▶ _TASK TO COMPLETE_: Go through the records below and copy out every line that contains the word "bytes".

▶ _TASK DATA_:

Lemma conn_Read_None n c : conn_Read n c = None -> pending_conn c = [].
Proof. unfold conn_Read, pending_conn. destruct (c_chunks c) as [|x t]; [done|]. by destruct (_ <=? _)%nat. Qed.

Lemma prepend_pending p c : pending_conn (prepend p c) = (p ++ pending_conn c)%list.
Proof. unfold prepend, pending_conn. destruct (Nat.ltb_spec 0 (length p)); [done|]. by destruct p; [|cbn in *; lia]. Qed.

Lemma prepend_wf p c : conn_wf c -> conn_wf (prepend p c).
Proof.
  unfold prepend, conn_wf. destruct (Nat.ltb_spec 0 (length p)); [|done]. intros ?. constructor; [|done].
  intros ->. cbn in *. lia.
Qed.

Lemma cut_line_spec s :
  match cut_line s with
  | Some (l, r) => s = (l ++ r)%list /\ exists l', l = (l' ++ [newline])%list /\ newline ∉ l'
  | None => newline ∉ s
  end.
Proof.
  induction s as [|c t IH]; cbn; [by intros ?%elem_of_nil|].
  destruct (Ascii.eqb_spec c newline) as [->|Hc].
  - split; [done|]. exists []. split; [done|]. by intros ?%elem_of_nil.
  - destruct (cut_line t) as [[l r]|].
    + destruct IH as (-> & l' & -> & Hl). split; [done|]. exists (c :: l'). split; [done|].
      intros [E0|?]%elem_of_cons; [by destruct Hc|done].
    + intros [E0|?]%elem_of_cons; [by destruct Hc|done].
Qed.

(** A slice is a piece of the stream: a line, or a piece without a newline. *)
Definition slice_ok (r : reader) (x : bytes * slice_end * reader) : Prop :=
  let '(fragment, e, r') := x in
  pending r = (fragment ++ pending r')%list /\ c_end (r_conn r') = c_end (r_conn r) /\ conn_wf (r_conn r')
  /\ match e with
     | SliceLine => exists l, fragment = (l ++ [newline])%list /\ newline ∉ l
     | SliceFull => (newline ∉ fragment) /\ fragment <> []
     | SliceErr e => (newline ∉ fragment) /\ pending r' = [] /\ r_buf r' = [] /\ e = c_end (r_conn r)
     end.

Lemma ReadSlice_spec fuel r :
  conn_wf (r_conn r) -> (length (pending_conn (r_conn r)) <= fuel)%nat -> slice_ok r (ReadSlice fuel r).
Proof.
  revert r. induction fuel as [|fuel IH]; intros [buf c] Hwf Hf; cbn [ReadSlice r_buf r_conn] in *;
    pose proof (cut_line_spec buf) as Hcut; destruct (cut_line buf) as [[l rest]|].
  1, 3: destruct Hcut as (-> & l' & -> & Hl); cbn; unfold pending; cbn; rewrite <- !app_assoc; eauto 10.
  all: destruct (Nat.leb_spec bufioReadSize (length buf)) as [Hfull|Hroom];
    [cbn; unfold pending; cbn; split_and!; auto; intros ->; cbn in Hfull; unfold bufioReadSize in Hfull; lia|].
  - destruct (conn_Read _ c) as [[b c']|] eqn:Hr.
    + apply conn_Read_spec in Hr as (Hp & Hb & _); [|done|lia]. rewrite Hp, length_app in Hf.
      destruct b; [done|cbn in Hf; lia].
    + apply conn_Read_None in Hr. cbn. unfold pending. cbn. rewrite Hr. split_and!; auto.
  - destruct (conn_Read _ c) as [[b c']|] eqn:Hr.
    + apply conn_Read_spec in Hr as (Hp & Hb & _ & He & Hwf'); [|done|lia].
      specialize (IH {| r_buf := buf ++ b; r_conn := c' |} Hwf').
      rewrite Hp, length_app in Hf. destruct b as [|x b]; [done|]. cbn in Hf, IH.
      specialize (IH ltac:(lia)). destruct (ReadSlice fuel _) as [[fr e] r'].
      unfold slice_ok in *. unfold pending in *. cbn in *. rewrite Hp. rewrite <- app_assoc in IH. cbn in IH.
      rewrite He in IH. done.
    + apply conn_Read_None in Hr. cbn. unfold pending. cbn. rewrite Hr. split_and!; auto.
Qed.

(** ** Header blocks *)

Lemma terminated_newline s : terminated s = true -> exists t, s = (t ++ [newline])%list.
Proof.
  unfold terminated. rewrite orb_true_iff, !HasSuffix_true. intros [[t ->]|[t ->]].
  - exists (t ++ take 3 crlf2)%list. by rewrite <- app_assoc.
  - exists (t ++ take 1 lf2)%list. by rewrite <- app_assoc.
Qed.

Lemma unterminated h p : p <> [] -> newline ∉ p -> terminated (h ++ p) = false.
Proof.
  intros Hp Hn. apply not_true_iff_false. intros [t Ht]%terminated_newline.
  destruct (exists_last Hp) as (p' & x & ->). rewrite app_assoc in Ht. apply app_inj_tail in Ht as [_ ->].
  apply Hn. apply elem_of_app. right. apply list_elem_of_singleton. done.
Qed.

(** No prefix of [s] up to length [n] ends a header block. *)
Definition open_until (n : nat) (s : bytes) : Prop := forall k, (k <= n)%nat -> terminated (take k s) = false.

Lemma find_seq (f : nat -> bool) a n :
  match find f (seq a n) with
  | Some k => (a <= k < a + n)%nat /\ f k = true /\ forall j, (a <= j < k)%nat -> f j = false
  | None => forall j, (a <= j < a + n)%nat -> f j = false
  end.
Proof.
  revert a. induction n as [|n IH]; intros a; cbn; [intros; lia|].
  destruct (f a) eqn:Ha; [split_and!; auto; lia|]. specialize (IH (S a)).
  destruct (find f (seq (S a) n)) as [k|].
  - destruct IH as (? & ? & Hj). split_and!; [lia|lia|done|]. intros j ?.
    destruct (decide (j = a)) as [->|]; [done|]. apply Hj. lia.
  - intros j ?. destruct (decide (j = a)) as [->|]; [done|]. apply IH. lia.
Qed.

Lemma header_end_closed n s : open_until n s -> terminated (take (S n) s) = true -> (S n <= length s)%nat ->
  header_end s = Some (S n).
Proof.
  intros Ho Ht Hn. unfold header_end. pose proof (find_seq (fun k => terminated (take k s)) 0 (S (length s))) as Hf.
  destruct (find _ _) as [k|].
  - destruct Hf as (_ & Hk & Hj). f_equal. destruct (Nat.lt_trichotomy k (S n)) as [?|[?|?]]; [|done|].
    + rewrite Ho in Hk by lia. done.
    + rewrite Hj in Ht by lia. done.
  - rewrite Hf in Ht by lia. done.
Qed.

Lemma header_end_open s : open_until (length s) s -> header_end s = None.
Proof.
  intros Ho. unfold header_end. pose proof (find_seq (fun k => terminated (take k s)) 0 (S (length s))) as Hf.
  destruct (find _ _) as [k|]; [|done]. destruct Hf as (? & Hk & _). rewrite Ho in Hk by lia. done.
Qed.

Lemma header_end_after n s k : open_until n s -> header_end s = Some k -> (n < k)%nat.
Proof.
  intros Ho. unfold header_end. pose proof (find_seq (fun k => terminated (take k s)) 0 (S (length s))) as Hf.
  destruct (find _ _) as [k'|]; [|done]. intros [= ->]. destruct Hf as (_ & Hk & _).
  destruct (decide (n < k)%nat); [done|]. rewrite Ho in Hk by lia. done.
Qed.

(** Reading on over a piece without a newline. *)
Lemma open_piece h p rest : open_until (length h) (h ++ p ++ rest) -> newline ∉ p ->
  open_until (length (h ++ p)) (h ++ p ++ rest).
Proof.
  intros Ho Hp k Hk. destruct (decide (k <= length h)%nat); [by apply Ho|]. rewrite length_app in Hk.
  replace k with (length h + (k - length h))%nat by lia.
  rewrite take_app_add. rewrite take_app_le by lia. apply unterminated.
  - intros E0. apply (f_equal length) in E0. rewrite length_take in E0. cbn in E0. lia.
  - intros Hin. apply Hp. eapply elem_of_submseteq; [exact Hin|]. apply sublist_submseteq, sublist_take.
Qed.

(** Within a slice only its end can end the block. *)
Lemma open_slice h fr rest e r' r : open_until (length h) (h ++ fr ++ rest) ->
  slice_ok r (fr, e, r') -> forall k, (k < length (h ++ fr))%nat -> terminated (take k (h ++ fr ++ rest)) = false.
Proof.
  intros Ho (_ & _ & _ & He) k Hk.
  assert ((newline ∉ fr) \/ exists l, fr = (l ++ [newline])%list /\ newline ∉ l) as [Hn|(l & -> & Hl)]
    by (destruct e; naive_solver).
  - apply (open_piece h fr rest); [done|done|lia].
  - rewrite <- (app_assoc l) in *. apply (open_piece h l ([newline] ++ rest)); [done|done|].
    rewrite !length_app in *. cbn in *. lia.
Qed.

Lemma header_end_long limit n s : (forall k, (k < n)%nat -> terminated (take k s) = false) ->
  (n <= length s)%nat -> limit < Z.of_nat n ->
  match header_end s with Some k => limit < Z.of_nat k | None => limit < Z.of_nat (length s) end.
Proof.
  intros Ho Hn Hlt. destruct (header_end s) as [k|] eqn:Hk; [|lia].
  destruct n; [lia|]. apply (header_end_after n) in Hk; [lia|]. intros j Hj. apply Ho. lia.
Qed.

(** The loop of [boundNextHeaderBlock] finds the end of the block the reference
    finds, and keeps every byte. *)
Lemma scanHeader_spec fuel limit header r :
  conn_wf (r_conn r) -> (length (pending r) < fuel)%nat ->
  let s := (header ++ pending r)%list in
  open_until (length header) s -> Z.of_nat (length header) <= limit ->
  match scanHeader fuel limit header r with
  | None => match header_end s with Some k => limit < Z.of_nat k | None => limit < Z.of_nat (length s) end
  | Some (h, None, r') => header_end s = Some (length h) /\ Z.of_nat (length h) <= limit
                          /\ s = (h ++ pending r')%list /\ conn_wf (r_conn r')
  | Some (h, Some e, r') => header_end s = None /\ h = s /\ Z.of_nat (length s) <= limit
                            /\ pending r' = [] /\ e = c_end (r_conn r) /\ conn_wf (r_conn r')
  end.
Proof.
  revert header r. induction fuel as [|fuel IH]; [lia|]. intros header r Hwf Hf s Ho Hl. cbn [scanHeader].
  pose proof (ReadSlice_spec (length (pending r)) r Hwf) as Hs. specialize (Hs ltac:(unfold pending; rewrite length_app; lia)).
  destruct (ReadSlice _ r) as [[fr e] r'] eqn:Hrs. destruct Hs as (Hp & He & Hwf' & Hend).
  assert (Hsplit : s = (header ++ fr ++ pending r')%list) by (unfold s; by rewrite Hp).
  assert (Hopen : forall k, (k < length (header ++ fr))%nat -> terminated (take k s) = false).
  { rewrite Hsplit in *. by eapply open_slice. }
  assert (Hlen : length s = (length (header ++ fr) + length (pending r'))%nat)
    by (rewrite Hsplit, !length_app; lia).
  rewrite <- length_app. destruct (Z.ltb_spec limit (Z.of_nat (length (header ++ fr)))) as [Hlt|Hge].
  { eapply header_end_long; [exact Hopen|lia|done]. }
  assert (Htake : take (length (header ++ fr)) s = (header ++ fr)%list) by (by rewrite Hsplit, app_assoc, take_app_length).
  destruct (terminated (header ++ fr)) eqn:Ht.
  { split_and!; [|lia|by rewrite <- app_assoc|done].
    destruct (length (header ++ fr)) as [|n] eqn:Hn.
    - destruct (header ++ fr)%list; [vm_compute in Ht|]; done.
    - apply header_end_closed; [intros k Hk; apply Hopen; lia|by rewrite Htake|lia]. }
  assert (Ho' : open_until (length (header ++ fr)) s).
  { intros k Hk. destruct (decide (k = length (header ++ fr))) as [->|]; [by rewrite Htake|]. apply Hopen. lia. }
  assert (Hrec : fr <> [] -> match scanHeader fuel limit (header ++ fr) r' with
    | None => match header_end s with Some k => limit < Z.of_nat k | None => limit < Z.of_nat (length s) end
    | Some (h, None, r') => header_end s = Some (length h) /\ Z.of_nat (length h) <= limit
                            /\ s = (h ++ pending r')%list /\ conn_wf (r_conn r')
    | Some (h, Some e, r') => header_end s = None /\ h = s /\ Z.of_nat (length s) <= limit
                              /\ pending r' = [] /\ e = c_end (r_conn r) /\ conn_wf (r_conn r')
    end).
  { intros Hfr. specialize (IH (header ++ fr)%list r' Hwf'). rewrite <- app_assoc, <- Hsplit, He in IH.
    apply IH; [|done|lia]. rewrite Hp, length_app in Hf. destruct fr; [done|cbn in Hf; lia]. }
  destruct e as [| |e].
  - destruct Hend as (l & -> & _). apply Hrec. by destruct l.
  - apply Hrec, Hend.
  - destruct Hend as (_ & Hr' & _ & ->). rewrite Hr' in Hlen, Hsplit. rewrite app_nil_r in Hsplit. cbn in Hlen.
    rewrite Nat.add_0_r in Hlen. split_and!; auto; [apply header_end_open; by rewrite Hlen|lia].
Qed.

(** What a bounded read gives back. *)
Lemma bound_keeps limit r r' :
  conn_wf (r_conn r) -> (boundNextHeaderBlock limit r).2 = Some r' -> pending r' = pending r /\ conn_wf (r_conn r').
Proof.
  intros Hwf. unfold boundNextHeaderBlock. destruct (Z.leb_spec limit 0); [done|].
  pose proof (scanHeader_spec (S (length (pending r))) limit [] r Hwf ltac:(lia)) as Hs. cbn [app length] in Hs.
  specialize (Hs ltac:(intros [|k] Hk; [done|lia]) ltac:(lia)).
  destruct (scanHeader _ _ _ _) as [[[h [e|]] r1]|]; [| |done]; cbn [snd]; intros E0; apply (inj Some) in E0 as <-.
  - destruct Hs as (_ & -> & _ & Hp & _ & Hwf').
    unfold pending in Hp. apply app_eq_nil in Hp as [Hb Hc].
    destruct (Nat.ltb_spec 0 (length (pending r ++ r_buf r1))) as [?|Hz].
    + unfold pending at 1. cbn [r_buf r_conn]. rewrite prepend_pending, Hb, Hc, !app_nil_r. cbn.
      split; [done|by apply prepend_wf].
    + rewrite Hb, app_nil_r in Hz. destruct (pending r); [|cbn in Hz; lia].
      split; [unfold pending; by rewrite Hb, Hc|done].
  - destruct Hs as (_ & _ & Hp & Hwf'). destruct (Nat.ltb_spec 0 (length (h ++ r_buf r1))) as [?|Hz].
    + unfold pending at 1. cbn [r_buf r_conn]. rewrite prepend_pending. cbn. split; [|by apply prepend_wf].
      rewrite Hp. unfold pending. by rewrite app_assoc.
    + destruct h; [|cbn in Hz; lia]. by rewrite Hp.
Qed.

Lemma bound_agrees limit r :
  conn_wf (r_conn r) -> (boundNextHeaderBlock limit r).1 = bound_reference limit (pending r) (c_end (r_conn r)).
Proof.
  intros Hwf. unfold boundNextHeaderBlock, bound_reference. destruct (Z.leb_spec limit 0); [done|].
  pose proof (scanHeader_spec (S (length (pending r))) limit [] r Hwf ltac:(lia)) as Hs. cbn [app length] in Hs.
  specialize (Hs ltac:(intros [|k] Hk; [done|lia]) ltac:(lia)).
  destruct (scanHeader _ _ _ _) as [[[h [e|]] r1]|]; cbn [fst].
  - destruct Hs as (-> & -> & Hl & _ & -> & _). by destruct (Z.ltb_spec limit (Z.of_nat (length (pending r)))); [lia|].
  - destruct Hs as (-> & Hl & _). by destruct (Z.leb_spec (Z.of_nat (length h)) limit); [|lia].
  - destruct (header_end (pending r)).
    + by destruct (Z.leb_spec (Z.of_nat n) limit); [lia|].
    + by destruct (Z.ltb_spec limit (Z.of_nat (length (pending r)))); [|lia].
Qed.

Lemma conn_Read_pending n c b c' : conn_Read n c = Some (b, c') -> pending_conn c = (b ++ pending_conn c')%list.
Proof.
  unfold conn_Read, pending_conn. destruct c as [[|x t] e]; [done|]. cbn.
  destruct (_ <=? _)%nat; intros [= <- <-]; cbn; [done|]. by rewrite app_assoc, take_drop.
Qed.

Lemma record_reads_pending sizes c raw :
  ((record_reads sizes c raw).1 ++ pending_conn (record_reads sizes c raw).2)%list = (raw ++ pending_conn c)%list.
Proof.
  revert c raw. induction sizes as [|n t IH]; intros c raw; cbn; [done|].
  destruct (conn_Read n c) as [[b c']|] eqn:Hr; [|done]. rewrite IH. apply conn_Read_pending in Hr as ->.
  by rewrite app_assoc.
Qed.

▶ _EXERCISE OUTPUT_:
Definition slice_ok (r : reader) (x : bytes * slice_end * reader) : Prop :=
Definition open_until (n : nat) (s : bytes) : Prop := forall k, (k <= n)%nat -> terminated (take k s) = false.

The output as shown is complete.